Once the line with "Lemma findLsbSetFallback_lowest val" is found in the entries below, print it and each following line exactly, stopping after the line with "destruct (lsb_step_spec 31"; print nothing else.

Stored data:
++++
(* ===== verification/ARC.v ===== *)
(** * The Adaptive Replacement Cache policy

    Models [src/arc_rp.hh] and [src/arc_rp.cc] (the copies under
    [src/spec-2017/gem5_arc/src/mem/cache/replacement_policies/] differ in
    comments only): the per-set targets and ghost lists, the five operations of
    the policy and their three helpers. *)
From stdpp Require Import base gmap list.
From Stdlib Require Import ZArith Lia.
From S2P Require Import Prelude.
From S2P Require Import ReplBase.

(** ** Data *)
Record ARCReplData := mkARCReplData {
  lastTouchTick : Z;   (* Tick *)
  listId : Z;          (* int: 1 = T1 (new), 2 = T2 (frequent) *)
  valid : bool;
  tag : Z;             (* Addr *)
}.

#[global] Instance ARCReplData_eq_dec : EqDecision ARCReplData.
Proof. solve_decision. Defined.

Definition new_ARCReplData : ARCReplData := mkARCReplData 0 1 false 0.

Record ARC := mkARC {
  targetP : list Z;            (* std::vector<int> *)
  ghostB1 : list (list Z);     (* std::vector<std::list<Addr>> *)
  ghostB2 : list (list Z);
}.

#[global] Instance ARC_eq_dec : EqDecision ARC.
Proof. solve_decision. Defined.

(** [ARC::ARC]: the per-set structures are sized when sets are first used. *)
Definition new_ARC : ARC := mkARC [] [] [].

Definition with_valid (b : bool) (d : ARCReplData) : ARCReplData :=
  mkARCReplData (lastTouchTick d) (listId d) b (tag d).
Definition with_listId (i : Z) (d : ARCReplData) : ARCReplData :=
  mkARCReplData (lastTouchTick d) i (valid d) (tag d).
Definition with_lastTouchTick (t : Z) (d : ARCReplData) : ARCReplData :=
  mkARCReplData t (listId d) (valid d) (tag d).
Lemma findLsbSetFallback_lowest val :
  0 < val < 2 ^ 64 -> exists k, findLsbSetFallback val = Ok k /\ lowest_set val k.
Proof.
  intros Hv. unfold findLsbSetFallback. replace (val =? 0) with false by lia.
  destruct (lsb_step_spec 31 32 0 val) as (l1 & v1 & E1 & B1 & X1 & L1); try lia.
  { exists (Z.log2 val). split; [|apply Z.bit_log2; lia].
    split; [apply Z.log2_nonneg|]. apply Z.log2_lt_pow2; lia. }
  rewrite E1. cbn [obind].
  destruct (lsb_step_spec 15 16 l1 v1) as (l2 & v2 & E2 & B2 & X2 & L2); try done. rewrite E2. cbn [obind].
  destruct (lsb_step_spec 7 8 l2 v2) as (l3 & v3 & E3 & B3 & X3 & L3); try done. rewrite E3. cbn [obind].
  destruct (lsb_step_spec 3 4 l3 v3) as (l4 & v4 & E4 & B4 & X4 & L4); try done. rewrite E4. cbn [obind].
  destruct (lsb_step_spec 1 2 l4 v4) as (l5 & v5 & E5 & B5 & X5 & L5); try done. rewrite E5.
  cbn [obind fst snd]. rewrite bits_field by lia. cbn [obind]. eexists. split; [done|].
  assert (forall n, lowest_set v5 n -> lowest_set val (l5 + n)) as LL.
  { intros n Hn. apply L5, L4, L3, L2, L1 in Hn.
    match type of Hn with lowest_set _ ?e => replace e with (l5 + n) in Hn by lia end. done. }
  pose proof (field_zero v5 0 0) as FZ. destruct X5 as (i & Hi & Ti).
  destruct (Z.eqb_spec (field v5 0 0) 0) as [E|E].
  - apply LL. pose proof (proj1 (FZ ltac:(lia)) E 0 ltac:(lia)) as F0.
    assert (i = 1) as -> by (destruct (Z.eq_dec i 0); [congruence|lia]).
    split; [lia|]. split; [done|]. intros j Hj. by replace j with 0 by lia.
  - replace l5 with (l5 + 0) by lia. apply LL. split; [lia|]. split; [|lia].
    destruct (Z.testbit v5 0) eqn:T; [done|]. exfalso. apply E, FZ; [lia|].
    intros j Hj. by replace j with 0 by lia.
Qed.

Lemma ctz_pos_lowest p : lowest_set (Zpos p) (ctz_pos p).
Proof.
  induction p as [p IH|p IH|]; cbn [ctz_pos];
    try (split; [lia|split; [done|intros; lia]]).
  apply lowest_set_shift; [lia| |].
  - intros i Hi. by replace i with 0 by lia.
  - by rewrite Z.shiftr_div_pow2, (Zpos_xO p), Z.mul_comm, Z.div_mul by lia.
Qed.

Lemma builtin_ctz_lowest val : 0 < val -> lowest_set val (builtin_ctz val).
Proof. intros Hv. destruct val; [lia|apply ctz_pos_lowest|lia]. Qed.

Lemma findLsbSet_lowest g val :
  0 < val < 2 ^ 64 -> exists k, findLsbSet g val = Ok k /\ lowest_set val k.
Proof.
  intros Hv. unfold findLsbSet. replace (val =? 0) with false by lia. destruct g.
  - eexists. split; [done|]. apply builtin_ctz_lowest. lia.
  - by apply findLsbSetFallback_lowest.
Qed.

(** The 64-bit chunks: enough fuel always finds a chunk that is not zero. *)
Lemma qword_loop_spec n bs i :
  0 < bs < 2 ^ (64 * Z.of_nat n) ->
  exists j q, qword_loop n bs i = Ok (i + j, q) /\ 0 < q < 2 ^ 64 /\
    forall k, lowest_set q k -> lowest_set bs (j + k).
Proof.
  revert bs i. induction n as [|n IH]; intros bs i Hb; [lia|].
  cbn [qword_loop]. change (2 ^ 64 - 1) with (Z.ones 64). rewrite Z.land_ones by lia.
  pose proof (Z.mod_pos_bound bs (2 ^ 64) ltac:(lia)) as Bm.
  destruct (Z.eqb_spec (bs mod 2 ^ 64) 0) as [E|E].
  - destruct (IH (Z.shiftr bs 64) (i + 64)) as (j & q & Hq & Bq & L).
    { rewrite Z.shiftr_div_pow2 by lia. pose proof (Z.div_mod bs (2 ^ 64) ltac:(lia)) as D.
      rewrite E in D. split; [lia|]. apply Z.div_lt_upper_bound; [lia|].
      rewrite <- Z.pow_add_r by lia. replace (64 + 64 * Z.of_nat n) with (64 * Z.of_nat (S n)) by lia. lia. }
    exists (64 + j), q. rewrite Hq. split; [by rewrite Z.add_assoc|]. split; [done|].
    intros k Hk. rewrite <- Z.add_assoc. apply lowest_set_shift; [lia| |by apply L].
    intros t Ht. change (bs mod 2 ^ 64) with (u64 bs) in E.
    pose proof (testbit_uwrap 64 bs t) as T. rewrite E, Z.bits_0 in T.
    replace (t <? 64) with true in T by lia. symmetry. apply T; lia.
  - exists 0, (bs mod 2 ^ 64). split; [by rewrite Z.add_0_r|]. split; [lia|].
    intros k (H0 & H1 & H2). change (bs mod 2 ^ 64) with (u64 bs) in *.
    rewrite testbit_uwrap in H1 by lia. apply andb_prop in H1 as [H1 H1'].
    split; [lia|]. split; [done|]. intros t Ht. specialize (H2 t ltac:(lia)).
    rewrite testbit_uwrap in H2 by lia. by replace (t <? 64) with true in H2 by lia.
Qed.

Lemma findLsbSet_bitset_lowest g N bs :
  0 < N -> 0 < bs < 2 ^ N -> exists k, findLsbSet_bitset g N bs = Ok k /\ lowest_set bs k.
Proof.
  intros HN Hb. unfold findLsbSet_bitset. destruct (Z.leb_spec N 64).
  { apply findLsbSet_lowest. assert (2 ^ N <= 2 ^ 64) by (apply Z.pow_le_mono_r; lia). lia. }
  replace (bs =? 0) with false by lia.
  destruct (qword_loop_spec (Z.to_nat N) bs 0) as (j & q & -> & Bq & L).
  { assert (2 ^ N <= 2 ^ (64 * Z.of_nat (Z.to_nat N))) by (apply Z.pow_le_mono_r; lia). lia. }
  cbn [obind fst snd]. destruct (findLsbSet_lowest g q Bq) as (k & -> & Hk). cbn [obind].
  eexists. split; [done|]. by apply L.
Qed.

(** ** Parallel bit count *)

(** The sum of the bits [0 .. n-1]. *)
Fixpoint bit_sum (n : nat) (x : Z) : Z :=
  match n with O => 0 | S n' => Z.b2z (Z.odd x) + bit_sum n' (Z.div2 x) end.

Lemma bit_sum_0 n : bit_sum n 0 = 0.
Proof. induction n; [done|]. simpl. lia. Qed.

Lemma popcount_bit_sum n x : 0 <= x < 2 ^ Z.of_nat n -> builtin_popcount x = bit_sum n x.
Proof.
  revert x. induction n as [|n IH]; intros x Hx.
  { by replace x with 0 by (simpl in Hx; lia). }
  rewrite Nat2Z.inj_succ, Z.pow_succ_r in Hx by lia.
  destruct x as [|p|p]; [by rewrite bit_sum_0| |lia]. cbn [bit_sum].
  rewrite <- IH by (rewrite Z.div2_div; split; [apply Z.div_pos; lia|apply Z.div_lt_upper_bound; lia]).
  destruct p; simpl; lia.
Qed.

(** The byte-wise steps of the parallel count on [n] bytes; the masks are the
    repetitions of their lowest byte. *)
Fixpoint rep (n : nat) (b : Z) : Z :=
  match n with O => 0 | S n' => b + 256 * rep n' b end.

Definition pop_bytes (n : nat) (x : Z) : Z :=
  let x := x - Z.land (Z.shiftr x 1) (rep n 0x55) in
  let x := Z.land x (rep n 0x33) + Z.land (Z.shiftr x 2) (rep n 0x33) in
  Z.land (x + Z.shiftr x 4) (rep n 0x0f).

Lemma rep_range n b : 0 <= b < 256 -> 0 <= rep n b < 256 ^ Z.of_nat n.
Proof.
  intros Hb. induction n as [|n IH]; [simpl; lia|]. cbn [rep].
  rewrite Nat2Z.inj_succ, Z.pow_succ_r by lia. lia.
Qed.

(** A byte and the bytes above it: [land] with a repeated mask splits. *)
Lemma land_split lo hi m ms :
  0 <= lo < 256 -> 0 <= m < 256 -> 0 <= hi -> 0 <= ms ->
  Z.land (lo + 256 * hi) (m + 256 * ms) = Z.land lo m + 256 * Z.land hi ms.
Proof.
  intros. assert (forall a b, 0 <= a < 256 -> 0 <= b -> a + 256 * b = Z.lor a (Z.shiftl b 8)) as A.
  { intros a b Ha Hb. rewrite <- Z.lxor_lor, <- Z.add_nocarry_lxor; [rewrite Z.shiftl_mul_pow2; lia| |];
    apply Z.bits_inj'; intros i Hi; rewrite Z.land_spec, Z.shiftl_spec, Z.bits_0 by lia;
    destruct (Z.ltb_spec i 8); try (rewrite (testbit_high 8 a i) by lia; done);
    rewrite (Z.testbit_neg_r b) by lia; by rewrite andb_false_r. }
  assert (0 <= Z.land lo m < 256) by (apply (land_bound lo m 8); lia).
  rewrite !A; try lia; [|apply Z.land_nonneg; lia].
  apply Z.bits_inj'. intros i Hi. rewrite ?Z.land_spec, ?Z.lor_spec, ?Z.shiftl_spec, ?Z.land_spec by lia.
  destruct (Z.ltb_spec i 8).
  - rewrite !(Z.testbit_neg_r _ (i - 8)) by lia. rewrite ?Z.land_spec. simpl. by rewrite !orb_false_r.
  - rewrite ?Z.land_spec. rewrite (testbit_high 8 lo), (testbit_high 8 m) by lia. done.
Qed.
++++
#### Solution to the problem
Lemma findLsbSetFallback_lowest val :
  0 < val < 2 ^ 64 -> exists k, findLsbSetFallback val = Ok k /\ lowest_set val k.
Proof.
  intros Hv. unfold findLsbSetFallback. replace (val =? 0) with false by lia.
  destruct (lsb_step_spec 31 32 0 val) as (l1 & v1 & E1 & B1 & X1 & L1); try lia.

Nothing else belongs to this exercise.